Mi è stato chiesto di far parte della giuria del premio della Fondazione Sodalitas, dedicato al giornalismo per il sociale. E’ un onore, vista la qualità dei giurati presieduti niente meno che da Stefano Zamagni. Ma è anche un impegno imprevisto in termini quantitativi! Alla sua settima edizione infatti il premio presenta ben centosettanta partecipanti, divisi nelle cinque categorie (stampa, web, radio, tv, giovani giornalisti). Un segnale di vitalità davvero notevole. La vetrina è di sicuro prestigio, ma io penso che la spiegazione di questo successo risieda anche altrove. Ovviamente non svelo in questa sede quali fra gli articoli e i servizi mi hanno impressionato favorevolmente, la giuria infatti si riunisce proprio in questi giorni. Ma ho fatto veramente fatica a orientarmi, perché l’offerta era ampia e di notevole spessore, anche nei media generalisti che notoriamente non brillano per attenzione a questi temi. Articoli e inchieste che infatti spaziano dall’alcolismo al precariato, dalla disabilità grave, alla miseria nei paesi sottosviluppati, passando per tutti gli altri temi che i lettori di Vita ben conoscono. Probabilmente si tratta anche di un effetto di illusione ottica: nella selezione corposa fornita ai giurati c’è quasi tutto ciò che di buono e di efficace è stato scritto o filmato o raccontato nell’arco di un anno. E allora, se paragoniamo le quantità, non c’è dubbio che gossip e sport, o politichese, stravincono, relegando i bei pezzi dedicati al sociale in spazi, oppure orari, oppure format, assai meno frequentati dai lettori, ascoltatori, telespettatori, navigatori.

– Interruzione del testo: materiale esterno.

Lemma nack_mark_accepted p sn prev s e status inc d q :
  prev <> sn -> 0 < pdu_payload_size p -> nack_mark p sn prev s e = Ok (status, inc, d, q) ->
  status = true <-> nack_accepted p s e.
Proof.
  intros Hne Hpos. unfold nack_mark, nack_accepted, nack_bytes. rewrite (proj2 (Z.eqb_neq _ _) Hne). cbn [negb andb].
  destruct ((s =? 0) && (e =? 32767)) eqn:E.
  - cbn [nack_so_start pdu_payload_size update_field]. rewrite (proj2 (Z.ltb_lt _ _)) by lia. cbn [assert_that mbind res_bind].
    destruct (ack _), (max_retransmit _); cbn [negb andb]; intros H; injection H as <- <- <- <-;
      (split; [by intros ?; split_and!|by intros []]).
  - destruct (max_retransmit _); cbn [negb]; [intros H; injection H as <- <- <- <-; by split; [|intros []]|].
    set (e' := if e =? 32767 then _ else e).
    destruct ((s <=? e') && (e' <? _)) eqn:E2; intros H; [|injection H as <- <- <- <-].
    + apply bind_ok_inv in H as (st & _ & H). apply bind_ok_inv in H as (sp & _ & H). injection H as <- <- <- <-.
      bool_prop. split; [intros _|]; [split; [done|]|done]; lia.
    + split; [done|]. intros (_ & H1 & H2). apply not_true_iff_false in E2. exfalso. apply E2. bool_prop. lia.
Qed.

(** Storing a changed cell with the counters moved by the same amounts. *)
Lemma store_cell a r sn p q db dn :
  tx_inv_from a r -> 0 <= sn -> tx_data_pdu_buffer r !! Z.to_nat (tx_index sn) = Some p ->
  is_null (pdu_mem_block q) = is_null (pdu_mem_block p) -> pdu_sn q = pdu_sn p ->
  pdu_payload_size q = pdu_payload_size p ->
  (transmitted (pdu_flags p) = negb (ack (pdu_flags p)) ->
   transmitted (pdu_flags q) = negb (ack (pdu_flags q))) ->
  tx_pdu_wf q -> db = retx_payload_size q - retx_payload_size p -> dn = pending q - pending p ->
  let r' := r <| tx_data_pdu_buffer := <[Z.to_nat (tx_index sn) := q]> (tx_data_pdu_buffer r) |>
              <| retrans_num_bytes_to_retransmit := retrans_num_bytes_to_retransmit r + db |>
              <| retrans_num_pdus := retrans_num_pdus r + dn |> in
  tx_inv_from a r' /\ tx_changed r r'.
Proof.
  intros Hinv Hsn Hp Hm Hs Hpl Hf Hwf -> -> r'. split; [|done].
  pose proof Hinv as (_ & Hacc & _).
  eapply (tx_inv_from_update a r r' _ p q Hinv Hp); try done.
  eapply (tx_accounting_update r r' _ p q Hacc Hp); try done; unfold r';
    cbn [retrans_num_pdus retrans_num_bytes_to_retransmit update_field]; ring.
Qed.

Lemma entity_eq_tx r r1 r2 :
  tx_changed r r1 -> tx_changed r r2 -> tx_data_pdu_buffer r1 = tx_data_pdu_buffer r2 ->
  retrans_num_pdus r1 = retrans_num_pdus r2 ->
  retrans_num_bytes_to_retransmit r1 = retrans_num_bytes_to_retransmit r2 -> r1 = r2.
Proof. unfold tx_changed. intros H1 H2 E1 E2 E3. rewrite H1, H2, E1, E2, E3. done. Qed.

(** The cell after an accepted NACK. *)
Definition nacked (p : rlc_am_tx_data_pdu_management_t) : Prop :=
  retransmit (pdu_flags p) = true /\ nack (pdu_flags p) = true /\
  0 < retx_payload_size p.

Lemma nack_pdu_ok a r sn prev s e :
  tx_inv_from a r -> outstanding_from a r sn -> 0 <= s <= e ->
  exists st r', rlc_am_nack_pdu r sn prev s e = Ok (st, r') /\
    tx_inv_from a r' /\ tx_changed r r' /\
    (st = false -> r' = r) /\
    (st = true -> exists p q, tx_data_pdu_buffer r !! Z.to_nat (tx_index sn) = Some p /\
       tx_data_pdu_buffer r' = <[Z.to_nat (tx_index sn) := q]> (tx_data_pdu_buffer r) /\
       nacked q /\ ack (pdu_flags q) = ack (pdu_flags p) /\
       (prev <> sn -> retx_payload_size q = nack_bytes p s e)) /\
    (prev <> sn -> st = true <-> exists p, tx_data_pdu_buffer r !! Z.to_nat (tx_index sn) = Some p /\ nack_accepted p s e).
Proof.
  intros Hinv Hout Hse.
  destruct (get_outstanding a r sn Hinv Hout) as (p & Hget & Hp & (Hm & Hpsn & Hpos & Hfl)).
  pose proof Hinv as (_ & Hacc & _). pose proof (tx_accounting_wf _ _ _ Hacc Hp) as Hwf.
  assert (Hsn : 0 <= sn) by (destruct Hout as [[? ?] _]; lia).
  pose proof (tx_inv_from_length _ _ Hinv) as Hlen.
  unfold rlc_am_nack_pdu. rewrite Hget. cbn [mbind res_bind]. rewrite Hm. cbn [negb].
  rewrite (proj2 (Z.leb_le s e)) by lia. cbn [assert_that mbind res_bind].
  destruct (nack_mark_ok p sn prev s e Hwf Hpos) as ([[[st inc] d] q] & Hq). rewrite Hq.
  destruct (nack_mark_facts p sn prev s e _ _ _ _ ltac:(lia) Hq)
    as (F1 & F2 & F3 & F4 & F5 & F6 & F7 & F8 & F9 & F10 & F11).
  assert (Hst : prev <> sn -> st = true <->
    exists p, tx_data_pdu_buffer r !! Z.to_nat (tx_index sn) = Some p /\ nack_accepted p s e).
  { intros Hne. rewrite (nack_mark_accepted _ _ _ _ _ _ _ _ _ Hne Hpos Hq). split; [by exists p|].
    intros (p' & Hp' & Ha). rewrite Hp in Hp'. by injection Hp' as <-. }
  cbn [mbind res_bind]. destruct st.
  2:{ rewrite set_tx_pdu_ok by done. cbn [mbind res_bind]. rewrite F10 by done.
      exists false, r. rewrite list_insert_id by done.
      split; [do 2 f_equal; by destruct r|]. done. }
  set (q1 := q <| pdu_flags := _ |>).
  set (q2 := if inc && _ then _ else q1).
  assert (G : pdu_mem_block q2 = pdu_mem_block p /\ pdu_sn q2 = pdu_sn p /\
    pdu_payload_size q2 = pdu_payload_size p /\ retx_payload_size q2 = retx_payload_size p /\
    length (hole_so_start q2) = 16%nat /\ length (hole_so_stop q2) = 16%nat /\ 0 <= num_holes q2 /\
    pdu_flags q2 = (pdu_flags p) <| nack := true |>).
  { destruct Hwf as (_ & _ & W1 & W2 & W3).
    unfold q2, q1. destruct (inc && _); cbn; rewrite ?F4, ?F5, ?F6; auto 10 with lia. }
  clearbody q2. clear q1. destruct G as (G1 & G2 & G3 & G4 & G5 & G6 & G7 & G8).
  destruct (F11 eq_refl) as [F12 F13]. clear F11. destruct Hwf as (W0 & W1 & _).
  assert (Hstore : forall (q' : rlc_am_tx_data_pdu_management_t) db dn,
    pdu_mem_block q' = pdu_mem_block q2 -> pdu_sn q' = pdu_sn q2 ->
    pdu_payload_size q' = pdu_payload_size q2 -> hole_so_start q' = hole_so_start q2 ->
    hole_so_stop q' = hole_so_stop q2 -> num_holes q' = num_holes q2 ->
    pdu_flags q' = (pdu_flags q2) <| retransmit := true |> -> 0 < retx_payload_size q' ->
    db = retx_payload_size q' - retx_payload_size p -> dn = 1 - pending p ->
    (prev <> sn -> retx_payload_size q' = d) ->
    let r' := r <| tx_data_pdu_buffer := <[Z.to_nat (tx_index sn) := q']> (tx_data_pdu_buffer r) |>
              <| retrans_num_bytes_to_retransmit := retrans_num_bytes_to_retransmit r + db |>
              <| retrans_num_pdus := retrans_num_pdus r + dn |> in
    tx_inv_from a r' /\ tx_changed r r' /\ exists p0 q0,
       tx_data_pdu_buffer r !! Z.to_nat (tx_index sn) = Some p0 /\
       tx_data_pdu_buffer r' = <[Z.to_nat (tx_index sn) := q0]> (tx_data_pdu_buffer r) /\
       nacked q0 /\ ack (pdu_flags q0) = ack (pdu_flags p0) /\ (prev <> sn -> retx_payload_size q0 = nack_bytes p0 s e)).
  { intros q' db dn Q1 Q2 Q3 Q4 Q5 Q6 Q7 Q8 Q9 Q10 Q11 r'.
    destruct (store_cell a r sn p q' db dn Hinv Hsn Hp) as [S1 S2]; try congruence.
    - rewrite Q7, G8. done.
    - split; [rewrite Q7; cbn; split; [done|congruence]|]. rewrite Q3, G3, Q4, Q5, Q6. auto.
    - unfold pending at 1. rewrite Q7. exact Q10.
    - split; [exact S1|]. split; [exact S2|]. exists p, q'. split; [done|]. split; [done|].
      split; [|split; [rewrite Q7, G8; done|intros Hne; rewrite Q11 by done; exact F13]].
      split; [by rewrite Q7|]. split; [rewrite Q7, G8; done|done]. }
  unfold pending in Hstore. rewrite G8 in *. cbn [retransmit update_field] in *.
  destruct (retransmit (pdu_flags p)) eqn:Hrt.
  - assert (Hfl2 : pdu_flags q2 = (pdu_flags p) <| nack := true |> <| retransmit := true |>).
    { rewrite G8. destruct (pdu_flags p); cbn in *. by rewrite Hrt. }
    cbn [b2z] in Hstore. destruct W0 as [W0 _].
    destruct (Z.eqb_spec prev sn) as [Eps | Eps]; cbn [negb]; [destruct (num_holes q2 >? 1)|];
      rewrite set_tx_pdu_ok by done; cbn [mbind res_bind]; exists true.
    + destruct (Hstore (q2 <| retx_payload_size := retx_payload_size q2 + d |>) d 0)
        as (S1 & S2 & S3); try (done || exact Hfl2); [cbn; lia|cbn; lia|].
      eexists. split; [|split; [exact S1|split; [exact S2|split; [done|split; [intros _; exact S3|exact Hst]]]]].
      do 2 f_equal. eapply entity_eq_tx; [|exact S2|..]; try done. cbn. lia.
    + destruct (Hstore q2 0 0) as (S1 & S2 & S3); try (done || exact Hfl2); [congruence|lia|].
      eexists. split; [|split; [exact S1|split; [exact S2|split; [done|split; [intros _; exact S3|exact Hst]]]]].
      do 2 f_equal. eapply entity_eq_tx; [|exact S2|..]; try done; cbn; lia.
    + destruct (Hstore (q2 <| retx_payload_size := d |>) (d - retx_payload_size q2) 0)
        as (S1 & S2 & S3); try (done || exact Hfl2); [cbn; lia|cbn; lia|].
      eexists. split; [|split; [exact S1|split; [exact S2|split; [done|split; [intros _; exact S3|exact Hst]]]]].
      do 2 f_equal. eapply entity_eq_tx; [|exact S2|..]; try done. cbn. lia.
  - rewrite set_tx_pdu_ok by done. cbn [mbind res_bind]. exists true.
    destruct (Hstore (q2 <| pdu_flags := (pdu_flags q2) <| retransmit := true |> |>
                        <| retx_payload_size := d |>) d 1)
      as (S1 & S2 & S3); try done;
      [cbn [pdu_flags update_field]; by rewrite G8 | cbn; lia | cbn; lia |].
    eexists. split; [|split; [exact S1|split; [exact S2|split; [done|split; [intros _; exact S3|exact Hst]]]]].
    do 2 f_equal. eapply entity_eq_tx; [|exact S2|..]; try done. cbn [tx_data_pdu_buffer update_field].
    do 2 f_equal. destruct q2; cbn in *; by rewrite G8.
Qed.

(** The cell after an ACK. *)
Definition acked (p : rlc_am_tx_data_pdu_management_t) : Prop :=
  ack (pdu_flags p) = true /\ retransmit (pdu_flags p) = false /\ retx_payload_size p = 0.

Ma ciò che mi preme ora sottolineare è che la qualità decisamente buona, il gusto dell’impaginazione gradevole, la scelta delle immagini, o delle musiche, o dei contributi, dimostrano al di là di ogni ragionevole dubbio che non si può parlare genericamente di giornalismo dedicato al sociale, ma si deve andare più a fondo, ed esigere buon giornalismo.
Non è l’argomento scelto che fa di per sé la differenza, e si impone. Come se un giornalista eticamente responsabile sia di per sé degno di premio e di attenzione. Mai come adesso occorre avere, nell’informazione, qualità, completezza, serietà di indagine, rispetto, linguaggio e tono adeguato. Il mondo del sociale, è vero, è ricco di argomenti interessanti, di scoperte quasi sensazionali, soprattutto per chi si avvicina episodicamente a settori che di solito vengono trascurati. Ma a maggior ragione, sarebbe importante che editori e direttori sfogliassero bene la raccolta dei partecipanti al premio Sodalitas, perché forse capirebbero che investire di più e meglio nel giornalismo professionale anche sui temi più difficili e invisibili è un’ottima idea, e può contribuire, in tempi di crisi e di ripensamento globale dello sviluppo, a migliorare una coscienza collettiva, un comune sentire, che non può fermarsi sempre alla cronaca nera, specie se truculenta.
Per i giovani il messaggio dovrebbe essere ancora più forte: non abbiate paura di proporre temi scomodi. Ma sappiate renderli veri, profondi, ben documentati, piacevoli e interessanti. Insomma, fate bene questo mestiere, che, in fondo, non è così male.